Volume 6, Number 6. November-December, 2009
WFAE Newsletter

WFAE Affiliate News
WFAE Chair Report. Following the process that was initiated at the WFAE conference in Mexico, back in March, the Board has accepted the nomination of Hill Hiroki Kobayashi as the new Vice-Chair of the WFAE.
    Hill is a relative newcomer to the WFAE community, much as I was back in 1996 when I began as Chair. Together we will be working towards an active involvement for him in the running of the organisation over the coming year. I am excited by this development not only for the relief that it provides me in terms of workload but also for the injection of fresh ideas and energy that he brings. Hill is a well qualified individual and is further supported by very knowledgeable and experienced members within his local affiliate, the Japanese Association for Soundscape Ecology.
    Meanwhile the Affiliate Membership Committee is preparing the WFAE database for the imminent distribution of the next Soundscape Journal. The guest editors from the Australian Forum have been collating the materials for the journal and it is expected to go to the printer in November.
    The planning for next year's conference in Finland is continuing apace. So as we speed towards the end of the year there is much to look forward to. Nigel Frayne.

Report: American Society for Acoustic Ecology (ASAE): Midwest Society for Acoustic Ecology Chapter. The World Listening Project's "Acoustic Mirror of the World" provides a tactile experience of recorded soundscapes from around the world. The installation is running at the Little Black Pearl Art & Design Center, in Chicago. It was recently located to this wonderful new location after a 4-month run in the "Synesthetic Plan of Chicago" exhibition at the Chicago Cultural Center, to mark the 100-year anniversary of Daniel Burnham's 1909 "Plan of Chicago."
    The World Listening Project invites you to submit your field recordings to make the "AMW" into a genuine point of access and contemplation of soundscapes around the world. Our intention is to feature a set of six one-minute recordings to be played until enough recordings are collected in order feature a new set. We hope this could happen as often as once every one or two weeks.
    The World Listening Project would also like to feature any submission that runs in the installation on its website. Your audio submissions may be sent to Eric Leonardson <info@mwsae.org> via the file sharing service of your choice (yousendit.com, etc.). Please read the guidelines (PDF) on to the MSAE discussion group files. It explains what kind of recording will work. [In a nutshell, the "Acoustic Mirror of the World" is activated by a stereo pair of two low-frequency drivers. Recordings that work best are those possessing significant amounts of low-frequency energy.] Pictures of the "Acoustic Mirror of the World" can be seen on our Flickr Site.

 
Vice-Chair Report. Hello, I am Hill Hiroki Kobayashi, the newly appointed vice-chair. I was born in Japan and have lived in Hiroshima, Singapore, and the United States.
    Prior to attending graduate school, I worked in a corporation in the hope of finding a sense of purpose. I yearned to find words and ways in which to express my interests. Despite my efforts, I was ready to give up and forget about my true interests, as they seemed to be pointless.
    A turning point came when an acquaintance introduced me to the WFAE 2006 conference held at HIROSAKI University where I heard Schafer speak about "soundscape." Hearing his presentation, I realized for the first time that it was okay to express whatever I held within, and that realization was a saving grace for me. I was able to see that there are other people in different fields who also felt the same way. This was my first introduction to this society.
    I believe that there are others just like me, who are attracted to the soundscape field, in the hope of finding answers to something. I hope to convey to those people the message that whatever ideas they have are accepted as is, in a way that overcomes barriers of language and fields of expertise. I look forward to serving as vice-chair.

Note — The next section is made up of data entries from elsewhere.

(** * satellite-imagery-aesthetics: the taxonomy server, verified

    A shallow embedding of [src/satellite_imagery_aesthetics/server.py].

    The server loads one YAML document (the "olog") into four module-level
    dictionaries and exposes seven tools over them.  Every tool returns a
    Python [str]: either [json.dumps] of a dictionary or a rendered text
    block.

    Conventions of the embedding:
    - a Python [str] is a [string] of ASCII code points (below 128); on
      those [str.lower] is the mapping of 'A'..'Z' to 'a'..'z' and
      [str.strip] removes the ASCII white space.  Code points outside
      ASCII, where [str.lower] follows the Unicode case mapping, are not
      modelled: a statement that depends on what lower-casing does to a
      character is made for texts that are [ascii_only];
    - a Python [dict] is an insertion-ordered association list;
    - the records of the data file are Rocq records (their shape is the one
      the test-suite checks: every field present, texts are [str], the
      characteristics count is an [int]);
    - the four module globals are the state of a small state-and-exception
      monad; a subscript [d[k]] on a missing key raises [KeyError];
    - [json.dumps v] is kept as the value [v] it serialises ([Dumps v]);
      the [indent] argument only changes white space and is dropped. *)

From Stdlib Require Import String Ascii List ZArith Bool Arith Lia.
Import ListNotations.
Local Open Scope list_scope.
Local Open Scope string_scope.

(** ** Strings *)

Definition newline : string := String (ascii_of_nat 10) EmptyString.
Definition dquote : string := String (ascii_of_nat 34) EmptyString.

Fixpoint map_string (f : ascii -> ascii) (s : string) : string :=
  match s with
  | EmptyString => EmptyString
  | String c s' => String (f c) (map_string f s')
  end.

(** [str.lower] on one ASCII code point: 'A'..'Z' move to 'a'..'z'.  A
    character from 128 on stands for no Python character and is left as it
    is; it is not a model of the Unicode case mapping. *)
Definition lower_char (c : ascii) : ascii :=
  let n := nat_of_ascii c in
  if ((65 <=? n) && (n <=? 90))%nat then ascii_of_nat (n + 32) else c.

(** [s.lower()] *)
Definition lower (s : string) : string := map_string lower_char s.

(** [s.replace(old, new)] where [old] and [new] are one character long,
    as they are at every call site of the server. *)
Definition replace (old new : ascii) (s : string) : string :=
  map_string (fun c => if Ascii.eqb c old then new else c) s.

Editors Note: Hill Hiroki Kobayashi is a Research Fellow with the Japan Society of Promotion of Science and is a Ph.D. Candidate at the Cyber Interface Lab, The University of Tokyo. Mr. Kobayashi can be reached at vice-chair@wfae.net

Report: Canadian Association for Sound Ecology (CASE). Check it out! The new CASE web-site -  is a work in progress and you're welcome to give us feedback.  Included is the first of 6 previously unpublished essays by R. Murray Schafer, an audio file of his presentation at the 2007 Haliburton retreat, links to several Canadian soundmaps, and more exciting things to come!  Also, the CASE Annual General Meeting is scheduled for November, with several new members from different regions coming on board.

SOUND BITES:
One Man's Noise (CBC). When Tim Wilson fled the city for the quiet of a tiny fishing village, he found that he couldn’t escape from noise. He reflects on the ecology, metaphysics and rich inner meanings of sound. Read excerpt from One Man's Noise, by Tim Wilson.

Hyena giggles no laughing matter By Jason Palmer
Science and technology reporter, BBC News. Researchers have begun to unravel the information and social content present in the hyena's famed laugh, which they say is only used in times of conflict. Read Full Article.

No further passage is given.